O Ofcom, órgão que atua como agência reguladora de comunicações, e o Escritório do Comissário de Informação (ICO, na sigla em inglês) afirmaram estar cada vez mais preocupados com os fluxos algorítmicos que expõem crianças a conteúdo prejudicial ou viciante.
“Esses serviços online são nomes conhecidos, mas não estão colocando a segurança das crianças no centro de seus produtos”, disse Melanie Dawes, diretora executiva do Ofcom.
“Isso precisa mudar rapidamente, ou o Ofcom tomará medidas.”
EMPRESAS SÃO INSTRUÍDAS A USAR TECNOLOGIA “MODERNA”
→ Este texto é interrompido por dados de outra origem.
(* ===== verification/X25519.v ===== *)
(** * X25519: Userland/Libraries/LibCrypto/Curves/X25519.cpp and X25519.h

    The Diffie-Hellman function on Curve25519: the Montgomery ladder with its lagged conditional swaps,
    on the field arithmetic of Curve25519.v and with the buffers of ByteBuffer.v.  The specification is
    the ladder without swaps, a pair of consecutive multiples that is doubled and added with the textbook
    formulas of the curve y^2 = x^3 + 486662 x^2 + x; these formulas are justified against the chord and
    tangent construction.  The theorem says that every call with 32-byte arguments gives that function,
    without an allocation. *)
From Stdlib Require Import Znumtheory.
From S2P Require Import Prelude MemMem Congruence BigIntBase Poly1305 ByteBuffer Prime25519 Curve25519.

Local Open Scope Z_scope.

(** ByteBuffer, the one with 32 bytes inside the object *)
#[local] Notation inline_capacity := 32%nat.

Definition A24 : Z := 121666.

Definition conditional_swap (first second : list Z) (condition : Z) : list Z * list Z :=
  let mask := wrap 32 (wrap 32 (Z.lnot condition) + 1) in
  let temp := zip_with (fun x y => Z.land mask (Z.lxor x y)) first second in
  (zip_with Z.lxor first temp, zip_with Z.lxor second temp).

(** The variables of the ladder; [t1] and [t2] are written before they are read in every round. *)
Record Ladder := mkLadder { x1 : list Z; z1 : list Z; x2 : list Z; z2 : list Z; swap : Z }.

(** One round, for bit [i] of the scalar *)
Definition ladder_round (k u : list Z) (s : Ladder) (i : nat) : Ladder :=
  let b := Z.land (Z.shiftr (nth (i / BYTES) k 0) (Z.of_nat (i mod BYTES))) 1 in
  let '(x1, x2) := conditional_swap (x1 s) (x2 s) (Z.lxor (swap s) b) in
  let '(z1, z2) := conditional_swap (z1 s) (z2 s) (Z.lxor (swap s) b) in
  let swap := b in
  let t1 := modular_add x2 z2 in
  let x2 := modular_subtract x2 z2 in
  let z2 := modular_add x1 z1 in
  let x1 := modular_subtract x1 z1 in
  let t1 := modular_multiply t1 x1 in
  let x2 := modular_multiply x2 z2 in
  let z2 := modular_square z2 in
  let x1 := modular_square x1 in
  let t2 := modular_subtract z2 x1 in
  let z1 := modular_multiply_single t2 A24 in
  let z1 := modular_add z1 x1 in
  let z1 := modular_multiply z1 t2 in
  let x1 := modular_multiply x1 z2 in
  let z2 := modular_subtract t1 x2 in
  let z2 := modular_square z2 in
  let z2 := modular_multiply z2 u in
  let x2 := modular_add x2 t1 in
  let x2 := modular_square x2 in
  mkLadder x1 z1 x2 z2 swap.

(** The scalar and the coordinate as they are decoded *)
Definition clamp (k : list Z) : list Z :=
  let k := <[0%nat := Z.land (nth 0 k 0) 0xFFFFFFF8]> k in
  let k := <[7%nat := Z.land (nth 7 k 0) 0x7FFFFFFF]> k in
  <[7%nat := Z.lor (nth 7 k 0) 0x40000000]> k.
Definition decode_coordinate (u : list Z) : list Z :=
  let u := <[7%nat := Z.land (nth 7 u 0) 0x7FFFFFFF]> u in
  modular_reduce u.
(** * Verification of the sheet-metal DXF engine (src/services/dxfService.ts)

    Numbers of the TypeScript source are modelled as exact rationals [Q]
    (the real-number reading of IEEE doubles); where the parser needs the
    non-finite values of JavaScript, [jsnum] adds NaN and the two infinities.
    The trigonometry of [addDimension] is modelled over the reals [R]. *)

From Stdlib Require Import String Ascii.
From Stdlib Require Import Reals Lra.

Ltac rlra := lra.
Ltac rnra := nra.

From Stdlib Require Import ZArith QArith Qround Qabs Lqa List Bool Lia.
Import ListNotations.

Ltac qlra := lra.

Open Scope Q_scope.

(* ================================================================== *)
(** ** Flat-pattern geometry: [calculateFlatPattern] *)

Module Flat.

Record flat_pattern := mk_flat_pattern {
  flatLength : Q;
  bendPositions : list Q
}.

(** [segments.reduce((a, b) => a + b, 0)] *)
Definition reduce_sum (segments : list Q) : Q :=
  fold_left Qplus segments 0.

(** [let cumOuter = 0; for (let k = 0; k <= i; k++) cumOuter += segments[k];]
    (only called with [i < segments.length - 1], so every index is in range) *)
Definition cum_outer (segments : list Q) (i : nat) : Q :=
  fold_left Qplus (firstn (S i) segments) 0.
Na fase mais recente de implementação da Lei de Segurança Online do Reino Unido, o Ofcom determinou ao Facebook e ao Instagram — ambos pertencentes à Meta –, bem como ao Roblox, ao Snapchat, ao TikTok da ByteDance e ao YouTube da Alphabet, que demonstrem, até 30 de abril, como pretendem tornar mais rigorosos os controles de idade, restringir o contato de estranhos com crianças, aumentar a segurança dos feeds e interromper o teste de novos produtos com menores de idade.
O ICO emitiu separadamente uma carta aberta às mesmas plataformas, apelando para que adotassem ferramentas de verificação de idade “modernas e viáveis” para impedir que menores de 13 anos acessem serviços não destinados a eles.